Trump’s financial disclosure reports, viewed by NPR, show he currently owes Deutsche Bank roughly $365 million in loans for the Washington hotel, another one in Chicago and a Florida golf course.
Deutsche Bank is one of the large global banks investing in and betting on real estate around the world. So it makes some sense it would be exposed to Trump, says Simon Johnson, a professor at MIT’s Sloane School of Management. He says Trump has had a relationship with the Frankfurt-based bank spanning nearly two decades, and it is his largest financial backer.
But Johnson says Deutsche Bank is in deep trouble with the Justice Department over a number of allegations.

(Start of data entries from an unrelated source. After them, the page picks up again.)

(* ===== verification/_CoqProject ===== *)
-Q . S2P
Prelude.v
CTypes.v
HProp.v
CMem.v
CWp.v
CLib.v
Trace.v
DList.v
ListOps.v
BParse.v
BSpec.v
BRep.v
BRefine.v
BRound.v
BCorrect.v
Torrent.v
TorrentSpec.v
TorrentCorrect.v
Timer.v
TimerSpec.v
TimerCorrect.v
PeerMsg.v
PeerSpec.v
PeerCorrect.v
PeerManage.v
Socket.v
SocketCorrect.v
EvBuffer.v
EvBufSpec.v
EvBufOps.v
EvBufMove.v
EvBufPlain.v
EvBufQueue.v
EvBufXfer.v
EvBufCorrect.v
EvTime.v
EvTag.v
EvTagSpec.v
EvTagCorrect.v
EvSearch.v
EvSearchSpec.v
EvSearchCorrect.v
EvEvent.v
EvHeap.v
EvHeapSpec.v
EvMap.v
EvLoop.v
EvDispatch.v
EvHeapCorrect.v
EvLoopSpec.v
EvMapSpec.v
EvLoopOps.v
EvLoopAdd.v
EvLoopApi.v
EvLoopCorrect.v
EvLoopRun.v
EvPrint.v
EvPrintOps.v
EvUtil.v
EvErr.v
EvUri.v
EvUriSpec.v
EvMem.v
EvUriOps.v
EvUriCorrect.v
EvQuery.v
EvQueryOps.v
EvQueryCorrect.v
EvHttp.v
EvHttpOps.v
EvHttpChunk.v
EvHttpCorrect.v
EvDns.v
EvDnsServer.v
EvDnsClient.v
EvDnsSpec.v
EvDnsOps.v
EvDnsWrite.v
EvDnsRead.v
EvDnsCorrect.v
Lemma wpx_b_string_parse pv l d h n b bs o g :
  oom g = [] -> Z.of_nat (length bs) < 2 ^ 62 -> (o <= length bs)%nat ->
  l ↦ BString pv d h n ∗ b ↦ (Some <$> bs)
  ⊢ wpx (b_string_parse (PAt b (Z.of_nat o)) (obj_ptr l)) g
      (parsed g b bs o (p_string (errno g) (drop o bs)) (is_string pv l) (l ↦ BString pv d h n))
      (fun _ => p_string (errno g) (drop o bs) = PFault).
Proof.
  intros Hoom Hlen Ho. iIntros "[Hl Hb]". rewrite /b_string_parse. wp_steps.
  iApply wpx_bind. iApply wpx_strchr; [done| |].
  { intros Hf f. rewrite /p_string Hf. reflexivity. }
  iFrame "Hb". iIntros "Hb". rewrite /p_string.
  destruct (find_chr ch_colon (Some <$> drop o bs)) as [i| | |] eqn:Hf; [| |done..]; last first.
  { rewrite /is_null bool_decide_true //. cbn [negb]. iApply wpx_bind.
    iApply (wpx_format_error _ _ _ _ _ _ _ _ _ Hf Ho).
    { intros Hfit f. rewrite Hfit. reflexivity. }
    iFrame "Hb". iIntros (g') "[%Hq %Hfit] Hb". rewrite Hfit. wp_step.
    rewrite /parsed. iFrame. iPureIntro. split; [|done]. by eapply upd_quiet. }
  rewrite /is_null bool_decide_false //. cbn [negb].
  pose proof (find_chr_found _ _ _ Hf) as Hi. apply lookup_lt_Some in Hi.
  rewrite length_drop in Hi |- *. wp_step.
  replace (Z.of_nat (o + i) - Z.of_nat o) with (Z.of_nat i) by lia.
  set (k := Z.to_nat (if Z.of_nat i <? INTEGER_LEN then Z.of_nat i else INTEGER_LEN)).
  assert (Hk : (if Z.of_nat i <? INTEGER_LEN then Z.of_nat i else INTEGER_LEN) = Z.of_nat k
               ∧ (k <= i)%nat ∧ (k <= 20)%nat).
  { rewrite /k /INTEGER_LEN. destruct (Z.ltb_spec (Z.of_nat i) 20); lia. }
  destruct Hk as (-> & Hki & Hk20). iApply wpx_bind. iApply wpx_wp.
  iApply (wp_copy_to_local _ b o k bs); [lia|rewrite /INTEGER_LEN; lia|].
  iFrame "Hb". iIntros "Hb". iApply wpx_bind. iApply wpx_c_strtol.
  { intros Hs f. rewrite Hs. reflexivity. }
  destruct (strtol _) as [r|] eqn:Hr; [|done]. apply strtol_range in Hr.
  set (e := if st_erange r then ERANGE else errno g).
  set (g1 := if st_erange r then set_errno ERANGE g else g).
  assert (Hg1 : upd g e g1) by (rewrite /e /g1; by destruct (st_erange r)).
  wp_step. rewrite (upd_errno _ _ _ Hg1). change (_ || _) with (strtol_failed e (st_val r)).
  destruct (strtol_failed e (st_val r)) eqn:Hfail.
  { iApply wpx_bind. iApply wpx_wp. iApply wp_print_msg; [vm_compute; reflexivity|].
    iIntros (g2) "%Hq". wp_step. iFrame. iPureIntro. split; [by eapply upd_quiet|done]. }
  rewrite bool_decide_false //. destruct (_ && _) eqn:Hval.
  - apply andb_true_iff in Hval as [H0 H1]. apply Z.leb_le in H0, H1.
    iApply wpx_wp. rewrite -{1}(Z2Nat.id (st_val r)) //.
    iApply (wp_b_string_fill with "[$Hl $Hb]"); [by rewrite (upd_oom _ _ _ Hg1)|done|lia|].
    iIntros "Hs Hb". rewrite !drop_drop /parsed. iFrame "Hb".
    replace (o + S i)%nat with (S (o + i)) by lia. iFrame "Hs".
    iPureIntro. split; [done|]. eexists. split; [done|]. split; [f_equal; lia|lia].
  - iApply (wpx_b_string_fill_bad with "[$Hl $Hb]"); [by rewrite (upd_oom _ _ _ Hg1)|done|done| |done].
    rewrite -Hval. f_equal. apply eq_true_iff_eq. rewrite !Z.leb_le. lia.
Qed.

End strings.

(** ** Integers *)

Section ints.
Implicit Types (l b : loc) (bs : list Z) (g : globals).

Lemma wp_b_int_alloc g Q :
  oom g = [] -> (∀ l, l ↦ BInt PNull 0 -∗ Q (obj_ptr l) g) ⊢ wp b_int_alloc g Q.
Proof.
  intros Hoom. iIntros "HQ". iApply wp_malloc; [done|]. iIntros (l) "Hl _". by iApply "HQ".
Qed.

Lemma wp_b_int_free pv l n g Q : l ↦ BInt pv n ∗ Q tt g ⊢ wp (b_int_free (obj_ptr l)) g Q.
Proof.
  iIntros "[Hl HQ]". rewrite /b_int_free /is_null bool_decide_false //.
  iApply (wp_free (T := b_int)). by iFrame.
Qed.

Lemma u32_le z : 0 <= z -> u32 z <= z.
Proof. intros. apply Z.mod_le; lia. Qed.

(** An unsigned int never equals LONG_MAX or LONG_MIN. *)
Lemma u32_not_long z : (u32 z =? LONG_MAX) || (u32 z =? LONG_MIN) = false.
Proof.
  pose proof (u32_range z). rewrite /LONG_MAX /LONG_MIN.
  rewrite !(proj2 (Z.eqb_neq _ _)) //; lia.
Qed.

And Donald Trump will be overseeing that very department.
“The tip of the iceberg is a particular fine by the Department of Justice, a large fine with the opening numbers around $14 billion, with regard to how they created and sold mortgage-backed securities before 2008,” he says.
There are private negotiations underway over the amount of that fine, Johnson says, with the bank and the German government pushing back.
He says this sets up a huge conflict of interest for the president-elect: Once Trump takes office, he will be overseeing the Justice Department, which in turn is negotiating a fine with his biggest lender.
“Does it look bad? Does it look like exactly someone might cut Deutsche Bank a deal because they want their boss’s boss to be happier? Yeah, absolutely, of course,” Johnson says. “And that’s why we try to avoid the appearance of a conflict of interest.”
There’s that extra three words again – the appearance of. Couldn’t “we” try to avoid conflict of interest, period, and assume the appearance will naturally follow? I don’t want the fuckers to hide the payoffs and backroom deals, I want them to not have them.
Richard Painter, a former chief White House ethics lawyer in the George W. Bush administration, says it would be best if the case were resolved under the Obama administration.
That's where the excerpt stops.